Abstract text (incl. figure legends and references)
Introduction

Establishing a direct link between the morphology of a catalyst and its associated properties is a non-trivial challenge. It is especially complicated in electrocatalytic reactions where the catalysts can re-structure and further adopt thermodynamically unfavorable motifs due to kinetic limitations. In addition, since most property measurement techniques (such as voltammetry and gas chromatography) average over the entire catalyst ensemble, a detailed accounting of the catalyst morphologies and their relative distributions at different points of the reaction is needed to establish such correlation. Electrochemical cell transmission electron microscopy (EC-TEM) is one method that can provide us with such detailed information.

Objectives

The aim of our research is to reveal the restructuring dynamics of catalysts during reaction and to correlate these dynamics to their impact on the catalytic properties. In particular, I will focus on my group's EC-TEM studies of Cu-based catalysts for the electrochemical reduction of carbon dioxide (CO₂RR).

Materials & Methods

We adopted catalyst synthesis strategies that allow us to tune the catalyst morphology, size, and loading in a controlled manner while also being applicable to different support geometries such that we have near identical electrocatalysts in different setups. The in situ experiments are conducted inside a 300 kV Titan TEM from Thermo Fisher in STEM mode using a Hummingbird Scientific Bulk Liquid Electrochemistry holder and with an electrolyte of CO₂-saturated 0.1 KHCO₃. The samples were also characterized ex situ after reaction. The activity and selectivity of the catalysts were measured on the benchtop using standard techniques, such as gas chromatography.

Results

I will discuss two examples of our work, one using electro-deposited Cu₂O cubes and the other using lithographically patterned Cu-island arrays. Our studies using Cu₂O cubes with controlled size and loading showed that drastic reconstructions occurred in the first few minutes of potential application [1]. More importantly, the catalyst ensemble is made up of two motifs, fragmented cubes, and re-deposited nanoparticles. Then, we established the impact of the observed dynamics on catalytic performance by comparing the behavior of differently sized cubes with their time-resolved changes in product selectivity.
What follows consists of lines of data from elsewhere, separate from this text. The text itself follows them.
(* ===== verification/JwtProvider.v ===== *)
(** * The token provider ([bluetape/jwt/_provider.py])

    Compact JWS tokens under one algorithm, one repository of keys and one policy.
    The repository ([KeyRepository]) and the clock are computations of the caller's
    world, which may let other threads run; the signature is the library's ([Jose]). *)

From S2P Require Import Prelude Python Leader PyObject Utf8 Codec JsonText JwtClaims JwtKeys JwtRepository JwtProfiles JwtCache.
Import Jwt.
Open Scope py_scope.
Open Scope Z_scope.

Definition MAX_TOKEN_BYTES : Z := 16384.
Definition MAX_PROTECTED_HEADER_BYTES : Z := 512.

Definition unsupported_token_error : exn := JWTError UnsupportedToken.
Definition key_unavailable_error : exn := JWTError KeyUnavailable.

(** ** Strict JSON *)

Fixpoint strict_object (pairs : list (pystr * json)) (result : list (pystr * json)) : outcome (list (pystr * json)) :=
  match pairs with
  | [] => Returned result
  | (name, value) :: rest =>
      if dict_has name result then Raised (ValueError "") else strict_object rest (dict_set name value result)
  end.

Definition reject_json_constant (_ : pystr) : outcome json := Raised (ValueError "").

(** [_StrictJSONDecoder]; numbers are those of [json]. *)
Definition strict_decoder `{FloatText} : json_hooks :=
  {| hk_int := fun text => Returned (JInt (int_of_text text));
     hk_float := fun text => Returned (JFloat (float_of_text text));
     hk_constant := reject_json_constant;
     hk_object := fun pairs => let? members := strict_object pairs [] in Returned (JObject members) |}.

(** ** The shape of a token *)

(** [token.split(".")]; 46 is the dot. *)
Fixpoint split_dots (text : pystr) : list pystr :=
  match text with
  | [] => [[]]
  | c :: rest =>
      if c =? 46 then [] :: split_dots rest
      else match split_dots rest with
           | segment :: others => (c :: segment) :: others
           | [] => [[c]]
           end
  end.

Definition segment_ok (segment : pystr) : bool :=
  match segment with [] => false | _ => forallb is_base64url segment end.

Definition validate_token_shape (token : arg pystr) : outcome (pystr * pystr * pystr) :=
  match token with
  | AnotherClass => Raised malformed_token_error
  | Exact token =>
      let? _ := orequire (slen token <=? MAX_TOKEN_BYTES) malformed_token_error in
      let? encoded := oget (utf8_encode token) malformed_token_error in
      let? _ := orequire (slen encoded <=? MAX_TOKEN_BYTES) malformed_token_error in
      match split_dots token with
      | [header; payload; signature] =>
          let? _ := orequire (forallb segment_ok [header; payload; signature]) malformed_token_error in
          Returned (header, payload, signature)
      | _ => Raised malformed_token_error
      end
  end.

(** The members of a header that are strings. *)
Fixpoint string_header (members : list (pystr * json)) : option (list (pystr * pystr)) :=
  match members with
  | [] => Some []
  | (name, JString value) :: rest => cons (name, value) <$> string_header rest
  | _ :: _ => None
  end.

(** [decoded.header != header] is false: a [dict] with the members of the header. *)
Definition header_equal (decoded : pyobj) (header : list (pystr * pystr)) : bool :=
  match decoded with
  | ODict _ items =>
      (length items =? length header)%nat &&
      forallb (fun m : pyobj * pyobj =>
        match m with
        | (OStr name, OStr value) => bool_decide (dict_get name header = Some value)
        | _ => false
        end) items
  | _ => false
  end.

(** ** The provider *)

Section Provider.
Context {W K : Type} `{Jose K} `{FloatText} `{Sha256}.

Record JWSProvider : Type := {
  jp_algorithm : JWSAlgorithm;
  jp_snapshot : M W (arg (KeySnapshot K));
  jp_profile : ValidationProfile;
  jp_clock : M W (arg moment);
  jp_cache : option (TokenCache W);
}.

(** [JWSProvider(algorithm, repository, validation_profile, cache=...)]. *)
Definition make_provider (algorithm : arg JWSAlgorithm) (repository : arg (M W (arg (KeySnapshot K))))
    (validation_profile : arg ValidationProfile) (clock : M W (arg moment))
    (cache : option (arg VerifiedTokenCacheOptions)) (cache_factory : float -> Z -> outcome (arg (cache_backend W)))
    (observed : lens W (option Z)) (failures : lens W (list string)) : outcome JWSProvider :=
  match algorithm, repository, validation_profile with
  | Exact algorithm, Exact snapshot, Exact profile =>
      let? cache :=
        match cache with
        | None => Returned None
        | Some options =>
            let? c := make_token_cache options (Exact cache_factory) observed failures in Returned (Some c)
        end in
      Returned {| jp_algorithm := algorithm; jp_snapshot := snapshot; jp_profile := profile; jp_clock := clock;
                  jp_cache := cache |}
  | _, _, _ => Raised JWTConfigurationError
  end.

Section Operations.
Variable self : JWSProvider.

Definition registered_headers : list pystr := (vp_protected_headers (jp_profile self)).*1.

Definition take_snapshot : M W (KeySnapshot K) :=
  r <- capture (jp_snapshot self) ;;
  match r with
  | Returned (Exact snapshot) => ret snapshot
  | Returned AnotherClass => raise key_unavailable_error
  | Raised e =>
      if is_JWTError e then raise e else if is_Exception e then raise key_unavailable_error else raise e
  end.

Definition live_epoch : M W (option Z) :=
  r <- capture (jp_snapshot self) ;;
  match r with
  | Returned (Exact snapshot) => ret (Some (ks_epoch snapshot))
  | Returned AnotherClass => ret None
  | Raised e => if is_Exception e then ret None else raise e
  end.

Definition signing_key (snapshot : KeySnapshot K) : outcome (JWTKey K) :=
  match active_entry snapshot with
  | None => Raised key_unavailable_error
  | Some entry =>
      match ke_status entry, ke_key entry with
      | ACTIVE, Some key =>
          let? _ := orequire (bool_decide (key_algorithm key = jp_algorithm self) && key_can_sign key) key_unavailable_error in
          Returned key
      | _, _ => Raised key_unavailable_error
      end
  end.

Definition issue_header (key : JWTKey K) : list (pystr * pystr) :=
  [(py "alg", algorithm_value (jp_algorithm self)); (py "kid", key_kid key);
   (py "typ", vp_token_type (jp_profile self))] ++ vp_protected_headers (jp_profile self).

Definition sign_claims (key : JWTKey K) (claims : TokenClaims) : outcome pystr :=
  let r :=
    let? payload := claims_to_payload claims in
    jose_encode (issue_header key) payload (key_material_of key) (jp_algorithm self) registered_headers in
  match r with
  | Returned token => Returned token
  | Raised e => if is_JWTError e then Raised e else if is_Exception e then Raised (JWTError Token) else Raised e
  end.

Definition issue (claims : TokenClaims) : M W pystr :=
  snapshot <- take_snapshot ;;
  key <- pure_outcome (signing_key snapshot) ;;
  pure_outcome (sign_claims key claims).

Definition read_header (encoded : pystr) : outcome (list (pystr * pystr)) :=
  let padding := repeat 61 (Z.to_nat (- slen encoded mod 4)) in
  let? raw := oget (b64decode (encoded ++ padding)) malformed_token_error in
  let? _ := orequire (slen raw <=? MAX_PROTECTED_HEADER_BYTES) malformed_token_error in
  let? text := oget (utf8_decode raw) malformed_token_error in
  let? value :=
    match json_loads strict_decoder text with
    | Returned v => Returned v
    | Raised e => if is_ValueError e then Raised malformed_token_error else Raised e
    end in
  match value with
  | JObject members =>
      let allowed := [py "alg"; py "kid"; py "typ"] ++ registered_headers in
      let expected :=
        [(py "alg", algorithm_value (jp_algorithm self)); (py "typ", vp_token_type (jp_profile self))] ++
        vp_protected_headers (jp_profile self) in
      let? _ := orequire (bool_decide (list_to_set members.*1 =@{gset pystr} list_to_set allowed)) unsupported_token_error in
      let? header := oget (string_header members) unsupported_token_error in
      let? _ :=
        orequire (forallb (fun m => bool_decide (dict_get m.1 header = Some m.2)) expected) unsupported_token_error in
      let? kid := oget (dict_get (py "kid") header) unsupported_token_error in
      let? _ := orequire (valid_kid kid) unsupported_token_error in
      Returned header
  | _ => Raised malformed_token_error
  end.

(** The key a header names, of the snapshot; a tombstone has none. *)
Definition verification_key (snapshot : KeySnapshot K) (header : list (pystr * pystr)) : outcome (JWTKey K) :=
  match (kid ← dict_get (py "kid") header; dict_get kid (ks_entries snapshot)) with
  | None => Raised key_unavailable_error
  | Some entry =>
      match ke_status entry, ke_key entry with
      | REVOKED, _ | _, None => Raised key_unavailable_error
      | _, Some key =>
          let? _ := orequire (bool_decide (key_algorithm key = jp_algorithm self)) unsupported_token_error in
          Returned key
      end
  end.

Definition decode_token (token : pystr) (key : JWTKey K) : outcome (pyobj * pyobj) :=
  match jose_decode token (key_material_of key) (jp_algorithm self) registered_headers with
  | Returned decoded => Returned decoded
  | Raised e =>
      if is_Exception e then
        match e with
        | JoseError BadSignature => Raised (JWTError Signature)
        | JoseError Decode | JoseError InvalidPayload => Raised malformed_token_error
        | JoseError AnotherJose => Raised unsupported_token_error
        | _ => Raised (JWTError Signature)
        end
      else Raised e
  end.

Definition header_value (name : pystr) (header : list (pystr * pystr)) : pystr := default [] (dict_get name header).

Definition custom_headers (header : list (pystr * pystr)) : list (pystr * pystr) :=
  (fun name => (name, header_value name header)) <$> registered_headers.

(** A verification in full, of a token of three segments, at the time [now]. *)
Definition verify_fresh (token encoded_header : pystr) (snapshot : KeySnapshot K) (now : Z) : outcome VerifiedToken :=
  let? header := read_header encoded_header in
  let? key := verification_key snapshot header in
  let? (decoded_header, decoded_claims) := decode_token token key in
  let? _ := orequire (header_equal decoded_header header) malformed_token_error in
  let? claims := claims_from_payload decoded_claims in
  let? _ :=
    validate_claims (Exact claims) (Exact (jp_profile self)) (header_value (py "typ") header) (custom_headers header)
      (utc_moment now) in
  to_verified_token claims (key_kid key) (jp_algorithm self) (header_value (py "typ") header) (custom_headers header).

Definition validate_cached (value : VerifiedToken) (now : Z) : outcome unit :=
  let? claims :=
    make_claims (OStr (vt_issuer value)) (string_object (vt_subject value)) (strings_object (vt_audience value))
      (utc_moment <$> vt_expires_at value) (utc_moment <$> vt_not_before value) (utc_moment <$> vt_issued_at value)
      (string_object (vt_jwt_id value)) (custom_object (vt_custom value)) in
  validate_claims (Exact claims) (Exact (jp_profile self)) (vt_token_type value) (vt_headers value) (utc_moment now).

(** What the cache has, if there is one. *)
Definition cached_token (token : pystr) (snapshot : KeySnapshot K) : M W (option VerifiedToken) :=
  match jp_cache self with
  | None => ret None
  | Some cache => token_cache_get cache token (jp_profile self) snapshot
  end.

Definition keep_token (token : pystr) (snapshot : KeySnapshot K) (verified : VerifiedToken) (now : Z) : M W unit :=
  match jp_cache self with
  | None => ret tt
  | Some cache =>
      live <- live_epoch ;;
      match live with
      | None => ret tt
      | Some epoch => token_cache_set cache token (jp_profile self) snapshot verified now epoch
      end
  end.

Definition verify (token : arg pystr) : M W VerifiedToken :=
  match token, validate_token_shape token with
  | Exact token, Returned (encoded_header, _, _) =>
      snapshot <- take_snapshot ;;
      reading <- capture (jp_clock self) ;;
      now <- pure_outcome (capture_reference_time reading) ;;
      cached <- cached_token token snapshot ;;
      match cached with
      | Some value => pure_outcome (validate_cached value now) ;; ret value
      | None =>
          verified <- pure_outcome (verify_fresh token encoded_header snapshot now) ;;
          keep_token token snapshot verified now ;;
          ret verified
      end
  | _, Raised e => raise e
  | AnotherClass, Returned _ => raise malformed_token_error
  end.
End Operations.
End Provider.
Arguments JWSProvider : clear implicits.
Next, Cu-islands were used to follow how iodide species in the electrolyte cause the formation of CuI pyramids and how these pyramids restructure under reaction conditions [2]. While the CuI pyramids also restructure drastically like the Cu₂O cubes, the catalyst morphology is different, taking the form of long fragmented filaments. Furthermore, our EC-TEM observations suggest that the presence of residual iodide stabilizes Cu⁺ species that have a known beneficial effect on hydrocarbon selectivity in CO₂RR.

Conclusions

Our results show how the re-structuring of Cu-based catalysts during CO₂RR can be very complex and how EC-TEM can provide valuable insight into the morphologies present during reaction.

References:

Grosse, P. et al. Dynamic Transformation of Cubic Copper Catalysts during CO2 Electroreduction and its Impact on Catalytic Selectivity. Nat. Commun. 12, 6736 (2021). Yoon, A., Poon, J., Grosse, P., Chee, S. W. & Roldan Cuenya, B. Iodide-mediated Cu catalyst restructuring during CO₂ electroreduction. J. Mater. Chem. A 10, 14041–14050 (2022).